━━ Dataset ━━
(** * notif-bot: deduplication, milestone tracking and event classification

    A shallow embedding of [bot.js]: the change-feed handlers, the two
    in-memory caches with their periodic sweep, the milestone tracker, the
    HTML escaping helper and the queue polling loop.

    JavaScript numbers are IEEE 754 binary64 values; they are modelled by
    Rocq's primitive floats, whose operations are the same binary64
    operations.  [Date.now()] yields an integral number of milliseconds far
    below 2^53, where binary64 arithmetic is exact; clock readings and the
    timestamps of [processedEvents] are therefore carried in [Z].  A handler
    run is given one clock reading, which stands for every [Date.now()] of
    that run.

    Console output is left out, except that each chat message carries the
    label of the [console.log] that precedes it in the source, and that the
    queue loop records its log lines.  A failed chat send is caught inside
    [sendTelegramMessage] and changes nothing that follows, so the handlers
    are modelled by the list of messages they hand to it. *)

From Stdlib Require Import ZArith String Ascii List Floats Lia DecimalString.
From stdpp Require Import base option list gmap strings.

Set Warnings "-inexact-float".
Local Open Scope string_scope.

(** ** Binary64 comparisons as JavaScript writes them *)

Module JsNum.

Definition lt (a b : float) : bool := PrimFloat.ltb a b.   (* a < b  *)
Definition gt (a b : float) : bool := PrimFloat.ltb b a.   (* a > b  *)
Definition ge (a b : float) : bool := PrimFloat.leb b a.   (* a >= b *)
Definition sub (a b : float) : float := PrimFloat.sub a b. (* a - b  *)
Definition mul (a b : float) : float := PrimFloat.mul a b. (* a * b  *)
Definition abs (a : float) : float := PrimFloat.abs a.     (* Math.abs(a) *)
Definition eq (a b : float) : bool := PrimFloat.eqb a b.   (* a === b on numbers *)
Definition isNaN (a : float) : bool := PrimFloat.is_nan a.

(** [Date.now()] read as a number. *)
Definition ofTime (t : Z) : float := PrimFloat.of_uint63 (Uint63.of_Z t).

(** ToBoolean on a number: [+0], [-0] and [NaN] are falsy. *)
Definition truthy (a : float) : bool := negb (eq a 0 || isNaN a).

End JsNum.
(** * Vocabulary of the further properties *)

(** A string of ASCII characters: on such strings [lower] is [str.lower] and
    [traj.is_space] is the white space of [str.strip] and [str.split]. *)
Fixpoint ascii_only (s : string) : bool :=
  match s with
  | EmptyString => true
  | String c t => (nat_of_ascii c <? 128)%nat && ascii_only t
  end.

(** The source parameters of an instance, once they are set, are those of a
    kappa distribution: a positive characteristic energy, kappa above 1.5 and
    a positive mass energy.  [calculate_flux] divides by
    [csq * Wc * 2 * pi * kappa] and by [kappa], and Python raises
    [ZeroDivisionError] for a divisor that is zero. *)
Definition positive_source (self : ptm_postprocessor.t) : Prop :=
  match ptm_postprocessor.ec self, ptm_postprocessor.kappa self with
  | Some e, Some k => 0 < e /\ 1.5 < k /\ 0 < ptm_postprocessor.get_mc2 self
  | _, _ => True
  end.

(** The maximal blocks of [true] of [l] as half-open index ranges, by a scan
    from the left; [i] is the index of the head of [l] and [open] the start
    of the block that is open there. *)
Fixpoint scan_runs (open : option nat) (i : nat) (l : list bool)
  : list (nat * nat) :=
  match l with
  | [] => match open with
          | Some s => [(s, i)]
          | None => []
          end
  | true :: t => scan_runs (match open with
                            | Some s => Some s
                            | None => Some i
                            end) (S i) t
  | false :: t => match open with
                  | Some s => (s, i) :: scan_runs None (S i) t
                  | None => scan_runs None (S i) t
                  end
  end.

(** Ranges that are not empty, in increasing order, with a gap between two
    of them, from [lo] on. *)
Fixpoint separated (lo : nat) (ps : list (nat * nat)) : Prop :=
  match ps with
  | [] => True
  | (s, e) :: r => (lo <= s)%nat /\ (s < e)%nat /\ separated (S e) r
  end.

Definition zpair (p : nat * nat) : Z * Z := (Z.of_nat (fst p), Z.of_nat (snd p)).

(** The exception of [energy_to_flux] for a kind it does not know. *)
Definition unsupported_kind (kind : string) : exn :=
  Exception ("Error in energy_to_flux: kind= " ++ kind ++ " is not supported").

(** ** ptm_postprocessing.py: calculate_omnidirectional_flux *)

(** [np.einsum("i,ji", w, f)] with its check of the operands: the two sizes
    of the summed axis agree, or one of them is 1 and is broadcast; the call
    raises [ValueError] otherwise. *)
Definition einsum_i_ji_checked (w : list R) (f : ndarray2) : result (list R) :=
  if (length w =? shape1 f)%nat then
    Ok (map (fun frow => np.sum (map2 Rmult w frow)) (rows f))
  else if (length w =? 1)%nat then
    Ok (map (fun frow => np.sum (map (fun x => hd 0 w * x) frow)) (rows f))
  else if (shape1 f =? 1)%nat then
    Ok (map (fun frow => np.sum (map (fun wi => wi * hd 0 frow) w)) (rows f))
  else Raise ValueError.

(** The class attribute [__dtor]. *)
Definition cls_dtor : R := PI / 180.0.

(** The method [calculate_omnidirectional_flux(pav, flux)] of
    [ptm_postprocessor] ([self] is only read for [__dtor]). *)
Definition pp_calculate_omnidirectional_flux (pav : list R) (flux : ndarray2)
  : result (list R) :=
  let Q := map (fun a => a * cls_dtor) pav in
  let coef := map (fun d => 4.0 * PI * d) (diff Q) in
  let favg :=
    {| shape0 := shape0 flux;
       shape1 := shape1 flux - 1;
       rows := map (fun row =>
                      map (fun s => 0.5 * s)
                          (map2 Rplus (from1 row) (upto_last row)))
                   (rows flux) |} in
  let savg := map (fun s => sin (0.5 * s)) (map2 Rplus (from1 Q) (upto_last Q)) in
  einsum_i_ji_checked (map2 Rmult coef savg) favg.

(** The array [c * a]. *)
Definition scale_array (c : R) (a : ndarray2) : ndarray2 :=
  {| shape0 := shape0 a; shape1 := shape1 a;
     rows := map (map (fun x => c * x)) (rows a) |}.

(** ** ptm_postprocessing.py: seconds_to_hhmmss *)

(** [a // b] on floats: the floor of the quotient, as a float. *)
Definition floordiv (a b : R) : R := IZR (Int_part (a / b)).

(** [int(x)] of a float: truncation toward zero. *)
Definition int_of_float (x : R) : Z :=
  if Rle_dec 0 x then Int_part x else (- Int_part (- x))%Z.

(** The method [seconds_to_hhmmss(tsec)] ([self] is not used).  The
    arithmetic is exact here, as it is in floats for the times of a day
    ([0 <= tsec < 86400], the range of the docstring); for large floats the
    products and differences are rounded. *)
Definition seconds_to_hhmmss (tsec : R) : Z * Z * Z :=
  let hh := floordiv tsec 3600 in
  let mm := floordiv (tsec - 3600 * hh) 60 in
  let ss := tsec - 3600 * hh - 60 * mm in
  (int_of_float hh, int_of_float mm, int_of_float ss).

(** The instances of [ptm_postprocessor] that a program can hold: a new
    one, and one after a call of [set_source_parameters] or of
    [calculate_flux]. *)
Inductive reachable : ptm_postprocessor.t -> Prop :=
| reach_init (dir : string) : reachable (ptm_postprocessor.init dir)
| reach_set (self : ptm_postprocessor.t) (n_dens e_char kap mass : R) :
    reachable self ->
    reachable (ptm_postprocessor.set_source_parameters
                 self n_dens e_char kap mass)
| reach_flux (sp : special) (self : ptm_postprocessor.t) (fm : fluxmap) :
    reachable self ->
    reachable (fst (ptm_postprocessor.calculate_flux sp self fm)).

(** The store of one block of a trajectory file, number first, then array. *)
Definition store_block (int_of_string : string -> option Z)
  (float_of_string : string -> option R) (d : traj.dict) (b : traj.block)
  : traj.outcome traj.dict :=
  traj.andThen (match nth_error (fst b) 1 with
                | Some tok => traj.Done tok
                | None => traj.Fail traj.IndexError
                end) (fun tok =>
  traj.andThen (match int_of_string tok with
                | Some p => traj.Done p
                | None => traj.Fail traj.ValueError
                end) (fun p =>
  traj.andThen (traj.np_array float_of_string (snd b)) (fun arr =>
  traj.Done (traj.dict_set d p arr)))).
━━━
- [Task to carry out]: Start with the line above that contains "Definition gt (a" and end with the line that contains "Definition mul (a". Write out those lines exactly, and only those.

- [Result of the exercise]:
Definition gt (a b : float) : bool := PrimFloat.ltb b a.   (* a > b  *)
Definition ge (a b : float) : bool := PrimFloat.leb b a.   (* a >= b *)
Definition sub (a b : float) : float := PrimFloat.sub a b. (* a - b  *)
Definition mul (a b : float) : float := PrimFloat.mul a b. (* a * b  *)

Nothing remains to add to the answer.